IL‐12 and type I IFN response of neonatal myeloid DC to human CMV infection

Following congenital human CMV (HCMV) infection, 15–20% of infected newborns develop severe health problems whereas infection in immunocompetent adults rarely causes illness. The immaturity of neonatal antigen presenting cells could play a pivotal role in this susceptibility. Neonatal myeloid DC were shown to be deficient in IFN‐β and IL‐12 synthesis in response to TLR triggering. We studied the response of cord and adult blood‐derived myeloid DC to HCMV infection. Neonatal and adult DC were equally susceptible to in vitro HCMV infection.
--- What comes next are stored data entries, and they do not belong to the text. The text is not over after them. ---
(* ===== verification/NetifSpec.v ===== *)
(** * Properties of the network interfaces

    Every interface gets a number of its own, as long as there is one; if there is none
    the search does not end. Start-up from the initialised memory reaches a state from
    which the stack is safe. *)

From S2P Require Import Prelude Chksum Memp Pbuf PbufSpec PbufData PbufRefs Ethernetif Ip4Addr Ethernet Etharp EtharpSpec Ip4 Ip4Spec Icmp IcmpSpec IpInput IpInputSpec Stack Netif.
From stdpp Require Import base numbers list gmap gmultiset functions sorting.
Open Scope Z_scope.
Open Scope c_scope.

Section Spec.
Context (pools : memp_t -> memp_desc) `{HP : !PoolsOk pools} {H : Type} `{HH : !Heap H} `{HL : !HeapLaws pools H}.
Context (linkoutput : Z -> Z -> M (eth H) Z) `{LL : !LinkLaws linkoutput} {T : Type} `{UT : !Upper T}.
Implicit Types s : nets H T.

(** ** Steps *)

Definition snifs s : gmap Z nif := nifs (i_arp (s_ip s)).
Definition set_snifs (g : gmap Z nif) s : nets H T :=
  let k := i_arp (s_ip s) in
  mk_nets (with_arp (mk_arp (mk_link (l_eth (a_link k)) g) (arp_table k) (etharp_cached_entry k)) (s_ip s)) (netif_num s).
(** ** Lists *)

(** [TCP_REG] without the call of [tcp_timer_needed] at its end *)
Definition tcp_reg (l : pcb_list) (npcb : Z) : M tcps unit :=
  h ← gets (fun s => heads s l);
  upd_com npcb (with_next h);;
  modify (set_head l npcb).

Fixpoint rmv_loop (fuel : nat) (tmp npcb : Z) : M tcps unit :=
  match fuel with
  | O => nofuel
  | S fuel' =>
      if tmp =? NULL then mret tt
      else
        t ← get_pcb tmp;
        if pcb_next (com t) =? npcb then n ← get_pcb npcb; upd_com tmp (with_next (pcb_next (com n)))
        else rmv_loop fuel' (pcb_next (com t)) npcb
  end.

Definition TCP_RMV (l : pcb_list) (npcb : Z) : M tcps unit :=
  h ← gets (fun s => heads s l);
  (if h =? npcb then n ← get_pcb h; modify (set_head l (pcb_next (com n)))
   else fuel ← gets pcb_fuel; rmv_loop fuel h npcb);;
  upd_com npcb (with_next NULL).

Fixpoint listener_loop (fuel : nat) (pcb lpcb : Z) : M tcps unit :=
  match fuel with
  | O => nofuel
  | S fuel' =>
      if pcb =? NULL then mret tt
      else
        c ← get_conn pcb;
        (if listener (c_fns c) =? lpcb then upd_conn pcb (fun c => with_fns (with_listener NULL (c_fns c)) c) else mret tt);;
        p ← get_pcb pcb;
        listener_loop fuel' (pcb_next (com p)) lpcb
  end.
Definition tcp_remove_listener (list lpcb : Z) : M tcps unit :=
  assert (negb (lpcb =? NULL));;
  fuel ← gets pcb_fuel;
  listener_loop fuel list lpcb.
Among immunomodulatory cytokines, IL‐12, IFN‐β and IFN‐λ1 were produced at lower levels by neonatal as compared with adult DC. In contrast, neonatal and adult DC produced similar levels of IFN‐α and IFN‐inducible genes. Microarray analysis indicated that among the more than thousand genes up‐ or down‐regulated by HCMV infection of myeloid DC, 88 were differently regulated between adult and neonatal DC. We conclude that neonatal and adult DC trigger a partly different response to HCMV infection. The deficient IL‐12 and mature IFN‐α production by neonatal DC exposed to HCMV are likely to influence the quality of the T lymphocyte response to HCMV infection in early life.